Isu lain yang sering ditanyakan adalah penetapan premi dan repricing. Ogi menegaskan repricing tidak bisa dilakukan setiap saat.
“Nah ini kami atur bahwa itu tidak bisa,” tegasnya. Kontrak harus berjalan sekurang-kurangnya satu tahun. Perubahan premi baru berlaku pada saat kontrak diperpanjang atau berakhir.
Ogi juga memaparkan skema koordinasi antar penyelenggara jaminan atau Coordination of Benefit (COB) sesuai Keputusan Menteri Kesehatan. Ada dua jalur klaim bagi pemegang polis yang juga peserta aktif Jaminan Kesehatan Nasional.
Jalur pertama melalui fasilitas kesehatan tingkat pertama. Pertanggungan mengikuti prosedur BPJS Kesehatan, critical pathway, dan medical efikasi. Besaran pertanggungan 250% dikalikan tarif JKN. BPJS Kesehatan membayar 75% dari 250% dan perusahaan asuransi membayar maksimal 175%.
Jalur kedua memungkinkan pemegang polis langsung menuju rumah sakit komersial tanpa rujukan fasilitas tingkat pertama. Syaratnya peserta harus aktif di JKN.
“Untuk yang jalur bawah ini bisa langsung dilayani oleh rumah sakit dan perusahaan asuransi bisa menanggung sampai dengan 250%,” jelas Ogi. Skema ini dinilai lebih jelas dalam koordinasi antara JKN dan asuransi komersial untuk memberi opsi yang lebih cepat dan murah.

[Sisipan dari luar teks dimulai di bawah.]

(** the 18-byte form of a key is an order-preserving encoding: writing a
    key into any buffer of at least 18 bytes and reading it back gives the key,
    and comparing the encodings as byte strings is comparing the keys. *)
Theorem byte_slice_roundtrip a b buf :
  Key.wf a → Key.wf b → (KEY_SIZE ≤ length buf)%nat →
  (∃ buf', Key.write_to_byte_slice a buf = Ok buf' ∧ length buf' = length buf ∧
     Key.from_slice buf' = Ok a) ∧
  bytes_cmp (Key.to_bytes a) (Key.to_bytes b) = Key.cmp a b.
Proof.
  intros Ha Hb Hbuf. split.
  - unfold Key.write_to_byte_slice. rewrite decide_True by done.
    eexists; split; [done|]. split.
    { rewrite length_app, length_to_bytes, length_drop. lia. }
    by apply from_slice_to_bytes.
  - rewrite bytes_cmp_be_val, !be_val_to_bytes, cmp_key_Z;
      eauto using to_bytes_u8.
Qed.

Lemma byte_slice_roundtrip_witness :
  bytes_cmp (Key.to_bytes (MkKey 0 1663 5 16384 0 7)) (Key.to_bytes (MkKey 0 1663 5 16384 1 0)) = Lt.
Proof.
  etransitivity;
    [apply (byte_slice_roundtrip _ _ (replicate 18 0)); by vm_compute | reflexivity].
Defined.

(** [Display] and [FromStr] of keys are inverse on every key. *)
Theorem key_display_fromstr k : Key.wf k → Key.from_str (Key.fmt k) = Ok k.
Proof.
  intros (H1 & H2 & H3 & H4 & H5 & H6). unfold Key.from_str, Key.from_hex, Key.fmt.
  pose proof (length_fmt_hex_pad true 1 (field1 k) H1) as L1.
  pose proof (length_fmt_hex_pad true 7 (field2 k) H2) as L2.
  pose proof (length_fmt_hex_pad true 7 (field3 k) H3) as L3.
  pose proof (length_fmt_hex_pad true 7 (field4 k) H4) as L4.
  pose proof (length_fmt_hex_pad true 1 (field5 k) H5) as L5.
  pose proof (length_fmt_hex_pad true 7 (field6 k) H6) as L6.
  pose proof (fmt_hex_pad_parse 8 true 2 (field1 k) ltac:(lia) H1) as P1.
  pose proof (fmt_hex_pad_parse 32 true 8 (field2 k) ltac:(lia) H2) as P2.
  pose proof (fmt_hex_pad_parse 32 true 8 (field3 k) ltac:(lia) H3) as P3.
  pose proof (fmt_hex_pad_parse 32 true 8 (field4 k) ltac:(lia) H4) as P4.
  pose proof (fmt_hex_pad_parse 8 true 2 (field5 k) ltac:(lia) H5) as P5.
  pose proof (fmt_hex_pad_parse 32 true 8 (field6 k) ltac:(lia) H6) as P6.
  revert L1 L2 L3 L4 L5 L6 P1 P2 P3 P4 P5 P6.
  generalize (fmt_hex_pad true 2 (field1 k)), (fmt_hex_pad true 8 (field2 k)),
    (fmt_hex_pad true 8 (field3 k)), (fmt_hex_pad true 8 (field4 k)),
    (fmt_hex_pad true 2 (field5 k)), (fmt_hex_pad true 8 (field6 k)).
  intros s1 s2 s3 s4 s5 s6 L1 L2 L3 L4 L5 L6 P1 P2 P3 P4 P5 P6.
  rewrite decide_True by (rewrite !length_app; lia).
  rewrite (take_app_length' s1) by done.
  rewrite (drop_app_length' s1 _ 2), (take_app_length' s2) by done.
  rewrite (drop_app_add' s1 _ 2 8), (drop_app_length' s2), (take_app_length' s3) by done.
  rewrite (drop_app_add' s1 _ 2 16), (drop_app_add' s2 _ 8 8), (drop_app_length' s3),
    (take_app_length' s4) by done.
  rewrite (drop_app_add' s1 _ 2 24), (drop_app_add' s2 _ 8 16), (drop_app_add' s3 _ 8 8),
    (drop_app_length' s4), (take_app_length' s5) by done.
  rewrite (drop_app_add' s1 _ 2 26), (drop_app_add' s2 _ 8 18), (drop_app_add' s3 _ 8 10),
    (drop_app_add' s4 _ 8 2), (drop_app_length' s5), (take_ge s6) by (done || lia).
  rewrite P1, P2, P3, P4, P5, P6. by destruct k.
Qed.

Lemma key_display_fromstr_witness :
  Key.from_str (Key.fmt (MkKey 0 1663 5 16384 0 7)) = Ok (MkKey 0 1663 5 16384 0 7).
Proof. apply key_display_fromstr. by vm_compute. Defined.

(** * The compact [i128] form *)

(** Keys that the compact form represents faithfully. *)
Definition compactable (k : Key) : Prop :=
  Key.wf k ∧ field1 k ≤ 0x7F ∧ field2 k ≤ 0xFFFF.

(** The value of the 16-byte form. *)
Definition compact_Z (k : Key) : Z :=
  ((((field1 k * 2 ^ 16 + field2 k) * 2 ^ 32 + field3 k) * 2 ^ 32 + field4 k) * 2 ^ 8
    + field5 k) * 2 ^ 32 + field6 k.

(** What [to_i128] keeps of a key. *)
Definition truncated (k : Key) : Key :=
  MkKey (field1 k mod 2 ^ 7) (field2 k mod 2 ^ 16) (field3 k) (field4 k) (field5 k) (field6 k).

Lemma truncated_compactable k : Key.wf k → compactable (truncated k).
Proof.
  unfold compactable, Key.wf, truncated, in_u. simpl.
  pose proof (Z.mod_pos_bound (field1 k) (2 ^ 7)).
  pose proof (Z.mod_pos_bound (field2 k) (2 ^ 16)). lia.
Qed.

Lemma truncated_id k : compactable k → truncated k = k.
Proof.
  intros ((H1 & H2 & _) & ? & ?). unfold in_u in *.
  apply Key_ext; try done; apply Z.mod_small; lia.
Qed.

Lemma cmp_compact_Z a b : compactable a → compactable b → Key.cmp a b = (compact_Z a ?= compact_Z b).
Proof.
  intros ((A1 & A2 & A3 & A4 & A5 & A6) & ? & ?) ((B1 & B2 & B3 & B4 & B5 & B6) & ? & ?).
  unfold compact_Z, Key.cmp. unfold in_u in *. rewrite !compare_digit by lia.
  by repeat case_match.
Qed.

Lemma cmp_eq a b : Key.cmp a b = Eq → a = b.
Proof.
  unfold Key.cmp. intros H. repeat (case_match; try done).
  apply Key_ext; by apply Z.compare_eq.
Qed.

Lemma compact_Z_inj a b : compactable a → compactable b → compact_Z a = compact_Z b → a = b.
Proof.
  intros Ha Hb E. apply cmp_eq. rewrite cmp_compact_Z by done. by apply Z.compare_eq_iff.
Qed.

Lemma to_i128_val k :
  Key.wf k → Key.is_i128_representable k = true →
  Key.to_i128 k = Ok (compact_Z (truncated k)) ∧ 0 ≤ compact_Z (truncated k) < 2 ^ 127.
Proof.
  intros Hwf Hrep. unfold Key.to_i128. rewrite Hrep.
  pose proof (truncated_compactable k Hwf) as ((T1 & T2 & _) & ? & ?).
  destruct Hwf as (H1 & H2 & H3 & H4 & H5 & H6).
  change 0x7F with (2 ^ 7 - 1). change 0xFFFF with (2 ^ 16 - 1).
  rewrite !land_mask by lia. simpl in T1, T2. unfold compact_Z, truncated.
  cbn [field1 field2 field3 field4 field5 field6]. unfold in_u in *. simpl in *.
  rewrite (lor_shiftl_add (field5 k)) by lia.
  rewrite (lor_shiftl_add (field4 k)) by lia.
  rewrite (lor_shiftl_add (field3 k)) by lia.
  rewrite (lor_shiftl_add (field2 k mod _)) by lia.
  rewrite (lor_shiftl_add (field1 k mod _)) by lia.
  split; [f_equal|]; lia.
Qed.

Lemma from_i128_val x :
  0 ≤ x < 2 ^ 127 → compactable (Key.from_i128 x) ∧ compact_Z (Key.from_i128 x) = x.
Proof.
  intros Hx. unfold Key.from_i128, compactable, Key.wf, compact_Z, in_u, wrap.
  cbn [field1 field2 field3 field4 field5 field6].
  change 0x7F with (2 ^ 7 - 1). change 0xFFFF with (2 ^ 16 - 1).
  rewrite !land_mask, !Z.shiftr_div_pow2 by lia.
  assert (0 ≤ x / 2 ^ 120 < 2 ^ 7) as Hq.
  { split; [apply Z.div_pos; lia|]. apply Z.div_lt_upper_bound; lia. }
  assert (x / 2 ^ 40 = x / 2 ^ 32 / 2 ^ 8) as E1 by (rewrite Z.div_div by lia; done).
  assert (x / 2 ^ 72 = x / 2 ^ 40 / 2 ^ 32) as E2 by (rewrite Z.div_div by lia; done).
  assert (x / 2 ^ 104 = x / 2 ^ 72 / 2 ^ 32) as E3 by (rewrite Z.div_div by lia; done).
  assert (x / 2 ^ 120 = x / 2 ^ 104 / 2 ^ 16) as E4 by (rewrite Z.div_div by lia; done).
  rewrite (Z.mod_small (x / 2 ^ 120) (2 ^ 7)) by lia.
  rewrite (Z.mod_small (x / 2 ^ 120) (2 ^ 8)) by lia.
  pose proof (Z.mod_pos_bound (x / 2 ^ 104) (2 ^ 16)).
  rewrite (Z.mod_small (_ mod _) (2 ^ 32)) by lia.
  pose proof (Z.div_mod x (2 ^ 32)). pose proof (Z.mod_pos_bound x (2 ^ 32)).
  pose proof (Z.div_mod (x / 2 ^ 32) (2 ^ 8)). pose proof (Z.mod_pos_bound (x / 2 ^ 32) (2 ^ 8)).
  pose proof (Z.div_mod (x / 2 ^ 40) (2 ^ 32)). pose proof (Z.mod_pos_bound (x / 2 ^ 40) (2 ^ 32)).
  pose proof (Z.div_mod (x / 2 ^ 72) (2 ^ 32)). pose proof (Z.mod_pos_bound (x / 2 ^ 72) (2 ^ 32)).
  pose proof (Z.div_mod (x / 2 ^ 104) (2 ^ 16)).
  lia.
Qed.

(** [to_i128] and [from_i128] are mutually inverse order isomorphisms
    between the keys with [field1 <= 0x7F] and [field2 <= 0xFFFF] and the
    integers below 2^127; on the other keys that [is_i128_representable]
    accepts ([field2] 0x22222222 and 0xFFFFFFFF, or a high bit in [field1])
    the round trip loses the key. *)
Theorem i128_isomorphism :
  (∀ k, Key.wf k → Key.is_i128_representable k = true →
     ∃ z, Key.to_i128 k = Ok z ∧ 0 ≤ z < 2 ^ 127 ∧ (Key.from_i128 z = k ↔ compactable k)) ∧
  (∀ z, 0 ≤ z < 2 ^ 127 → Key.to_i128 (Key.from_i128 z) = Ok z) ∧
  (∀ a b, compactable a → compactable b →
     ∃ x y, Key.to_i128 a = Ok x ∧ Key.to_i128 b = Ok y ∧ Key.ltb a b = (x <? y)).
Proof.
  assert (∀ k, compactable k → Key.is_i128_representable k = true) as Hrep.
  { intros k (_ & _ & ?). unfold Key.is_i128_representable. lia. }
  split_and!.
  - intros k Hk Hr. destruct (to_i128_val k Hk Hr) as [E B]. eexists; split_and!; [done|lia..|].
    destruct (from_i128_val _ B) as [Hc Hv]. split; [by intros <-|].
    intros Hck. rewrite truncated_id in * by done. by apply compact_Z_inj.
  - intros z Hz. destruct (from_i128_val z Hz) as [Hc Hv].
    destruct (to_i128_val (Key.from_i128 z)) as [-> _]; [apply Hc|by apply Hrep|].
    by rewrite truncated_id, Hv.
  - intros a b Ha Hb. eexists _, _. split_and!.
    + apply to_i128_val; [apply Ha|by apply Hrep].
    + apply to_i128_val; [apply Hb|by apply Hrep].
    + rewrite !truncated_id by done. unfold Key.ltb, Z.ltb. by rewrite cmp_compact_Z.
Qed.

(** * The layout of the address space *)

(** Everything the pageserver stores under a key of its own. *)
Inductive KeyObject :=
  | ODbDir
  | ORelMap (spc db : Z)
  | ORelDir (spc db : Z)
  | ORelBlock (rel : RelTag) (blk : Z)
  | ORelSize (rel : RelTag)
  | OSlruDir (kind : SlruKind)
  | OSlruBlock (kind : SlruKind) (segno blk : Z)
  | OSlruSegSize (kind : SlruKind) (segno : Z)
  | OTwoPhaseDir
  | OTwoPhaseFile (xid : Z)
  | OControlFile
  | OCheckpoint
  | OAuxFiles
  | OOrioleState
  | OReplOrigin (id : Z)
  | ORelSparse (spc db rel fork : Z)
  | OOrioleWal (lsn : Z).

Definition object_key (o : KeyObject) : Key :=
  match o with
  | ODbDir => DBDIR_KEY
  | ORelMap spc db => relmap_file_key spc db
  | ORelDir spc db => rel_dir_to_key spc db
  | ORelBlock rel blk => rel_block_to_key rel blk
  | ORelSize rel => rel_size_to_key rel
  | OSlruDir kind => slru_dir_to_key kind
  | OSlruBlock kind segno blk => slru_block_to_key kind segno blk
  | OSlruSegSize kind segno => slru_segment_size_to_key kind segno
  | OTwoPhaseDir => TWOPHASEDIR_KEY
  | OTwoPhaseFile xid => twophase_file_key xid
  | OControlFile => CONTROLFILE_KEY
  | OCheckpoint => CHECKPOINT_KEY
  | OAuxFiles => AUX_FILES_KEY
  | OOrioleState => ORIOLEDB_STATE_KEY
  | OReplOrigin id => repl_origin_key id
  | ORelSparse spc db rel fork => rel_tag_sparse_key spc db rel fork
  | OOrioleWal lsn => orioledb_wal_key lsn
  end.

(** The values PostgreSQL never uses: tablespace 0, relfilenode 0, block
    0xffffffff ([InvalidBlockNumber]) and transaction 0. *)
Definition object_valid (o : KeyObject) : Prop :=
  match o with
  | ORelMap spc _ | ORelDir spc _ => spc ≠ 0
  | ORelBlock rel blk => relnode rel ≠ 0 ∧ blk ≠ 0xffffffff
  | ORelSize rel => relnode rel ≠ 0
  | OSlruBlock _ _ blk => blk ≠ 0xffffffff
  | OTwoPhaseFile xid => u64 xid ∧ xid ≠ 0
  | OOrioleWal lsn => u64 lsn
  | _ => True
  end.

Lemma shiftr_land_mask x m n k :
  0 ≤ k → Z.shiftr m n = 2 ^ k - 1 → Z.shiftr (Z.land x m) n = Z.shiftr x n mod 2 ^ k.
Proof. intros Hk Hm. by rewrite Z.shiftr_land, Hm, land_mask. Qed.

Lemma u64_words x :
  u64 x →
  wrap 32 (Z.shiftr x 32) = x / 2 ^ 32 ∧ wrap 32 x = x mod 2 ^ 32 ∧ 0 ≤ x / 2 ^ 32 < 2 ^ 32.
Proof.
  intros Hx. unfold in_u in Hx.
  assert (0 ≤ x / 2 ^ 32 < 2 ^ 32) as Hq.
  { split; [apply Z.div_pos; lia|]. apply Z.div_lt_upper_bound; lia. }
  split_and!; [|done|lia..]. rewrite Z.shiftr_div_pow2 by lia. by apply Z.mod_small.
Qed.

Lemma twophase_fields xid :
  u64 xid →
  Key.wf (twophase_file_key xid) ∧ key_Z (twophase_file_key xid) = 2 * 2 ^ 136 + xid.
Proof.
  intros Hx. destruct (u64_words xid Hx) as (_ & _ & Hq). unfold in_u in Hx.
  unfold twophase_file_key, Key.wf, key_Z, in_u. cbn [field1 field2 field3 field4 field5 field6].
  rewrite (shiftr_land_mask xid _ 40 24), (shiftr_land_mask xid _ 32 8) by done.
  change 0x00000000FFFFFFFF with (2 ^ 32 - 1). rewrite land_mask by lia.
  rewrite !Z.shiftr_div_pow2 by lia. unfold wrap.
  assert (x_40 : xid / 2 ^ 40 = xid / 2 ^ 32 / 2 ^ 8) by (rewrite Z.div_div by lia; done).
  assert (0 ≤ xid / 2 ^ 40 < 2 ^ 24).
  { split; [apply Z.div_pos; lia|]. apply Z.div_lt_upper_bound; lia. }
  pose proof (Z.mod_pos_bound (xid / 2 ^ 32) (2 ^ 8)). pose proof (Z.mod_pos_bound xid (2 ^ 32)).
  pose proof (Z.div_mod (xid / 2 ^ 32) (2 ^ 8)). pose proof (Z.div_mod xid (2 ^ 32)).
  rewrite (Z.mod_small (xid / 2 ^ 40) (2 ^ 24)) by lia.
  rewrite (Z.mod_small (xid / 2 ^ 40) (2 ^ 32)) by lia.
  rewrite (Z.mod_small (xid / 2 ^ 32 mod 2 ^ 8) (2 ^ 8)) by lia.
  rewrite (Z.mod_small (xid mod 2 ^ 32) (2 ^ 32)) by lia. lia.
Qed.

Ogi berharap proses harmonisasi di Kementerian Hukum segera selesai. Aturan ini ditargetkan efektif pada 1 Januari 2026.
“Kami berharap bahwa proses di Kementerian Hukum bisa berjalan cepat, harmonisasinya, tinggal menunggu hari-hari terakhir di bulan Desember ini sehingga 1 Januari 2026 POJK-nya sudah efektif bisa dijalankan,” ujarnya.